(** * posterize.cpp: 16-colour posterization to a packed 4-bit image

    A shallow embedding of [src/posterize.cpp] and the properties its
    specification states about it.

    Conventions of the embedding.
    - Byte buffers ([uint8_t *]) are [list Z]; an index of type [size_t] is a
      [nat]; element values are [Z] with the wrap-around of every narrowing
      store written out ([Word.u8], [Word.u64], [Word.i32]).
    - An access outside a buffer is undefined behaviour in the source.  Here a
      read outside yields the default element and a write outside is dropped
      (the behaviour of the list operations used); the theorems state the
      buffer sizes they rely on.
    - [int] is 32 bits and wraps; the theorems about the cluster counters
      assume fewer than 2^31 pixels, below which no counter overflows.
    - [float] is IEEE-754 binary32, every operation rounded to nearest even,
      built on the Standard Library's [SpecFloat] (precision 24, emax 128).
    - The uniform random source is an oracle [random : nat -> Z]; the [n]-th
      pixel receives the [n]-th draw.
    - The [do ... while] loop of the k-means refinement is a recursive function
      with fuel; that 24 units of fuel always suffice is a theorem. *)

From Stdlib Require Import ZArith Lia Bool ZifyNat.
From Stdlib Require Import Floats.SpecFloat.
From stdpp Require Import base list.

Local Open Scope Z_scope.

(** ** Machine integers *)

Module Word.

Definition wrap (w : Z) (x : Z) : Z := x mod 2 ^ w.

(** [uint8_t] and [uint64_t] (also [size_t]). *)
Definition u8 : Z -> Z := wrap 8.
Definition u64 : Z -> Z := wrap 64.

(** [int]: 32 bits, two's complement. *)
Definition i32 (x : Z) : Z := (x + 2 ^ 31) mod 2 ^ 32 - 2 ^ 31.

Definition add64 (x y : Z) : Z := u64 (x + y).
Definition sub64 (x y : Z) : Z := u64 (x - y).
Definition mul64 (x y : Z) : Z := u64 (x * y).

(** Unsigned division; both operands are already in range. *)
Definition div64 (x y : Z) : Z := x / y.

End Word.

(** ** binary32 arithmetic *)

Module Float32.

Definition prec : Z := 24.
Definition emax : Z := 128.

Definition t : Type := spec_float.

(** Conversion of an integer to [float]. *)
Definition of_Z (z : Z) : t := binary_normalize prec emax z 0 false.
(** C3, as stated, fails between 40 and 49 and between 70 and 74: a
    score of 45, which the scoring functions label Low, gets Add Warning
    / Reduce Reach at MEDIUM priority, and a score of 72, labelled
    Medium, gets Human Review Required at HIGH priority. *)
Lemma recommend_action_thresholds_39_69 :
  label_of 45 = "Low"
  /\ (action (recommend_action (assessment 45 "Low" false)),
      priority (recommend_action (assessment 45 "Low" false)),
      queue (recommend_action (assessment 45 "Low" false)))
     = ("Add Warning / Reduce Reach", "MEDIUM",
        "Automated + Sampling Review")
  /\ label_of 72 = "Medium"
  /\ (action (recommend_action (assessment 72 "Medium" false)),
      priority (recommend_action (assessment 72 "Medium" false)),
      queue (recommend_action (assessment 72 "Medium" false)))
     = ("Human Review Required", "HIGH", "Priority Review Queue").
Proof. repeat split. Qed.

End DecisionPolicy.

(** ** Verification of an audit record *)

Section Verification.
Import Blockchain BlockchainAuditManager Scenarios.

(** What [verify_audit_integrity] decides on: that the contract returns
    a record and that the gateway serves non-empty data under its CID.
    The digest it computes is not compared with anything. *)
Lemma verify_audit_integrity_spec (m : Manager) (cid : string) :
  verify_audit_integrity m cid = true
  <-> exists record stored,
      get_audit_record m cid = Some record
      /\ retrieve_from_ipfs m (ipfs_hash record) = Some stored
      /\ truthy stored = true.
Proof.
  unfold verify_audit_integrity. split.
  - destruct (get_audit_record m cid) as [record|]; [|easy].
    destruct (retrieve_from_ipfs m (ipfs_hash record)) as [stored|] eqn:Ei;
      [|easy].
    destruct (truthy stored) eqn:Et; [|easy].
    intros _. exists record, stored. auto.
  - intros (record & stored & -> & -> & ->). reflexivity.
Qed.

·····

• [REQUIREMENT]: Where the string "split" occurs in a line of the listing above, count that line, then report the total and nothing else.

• [TASK SOLUTION]: 2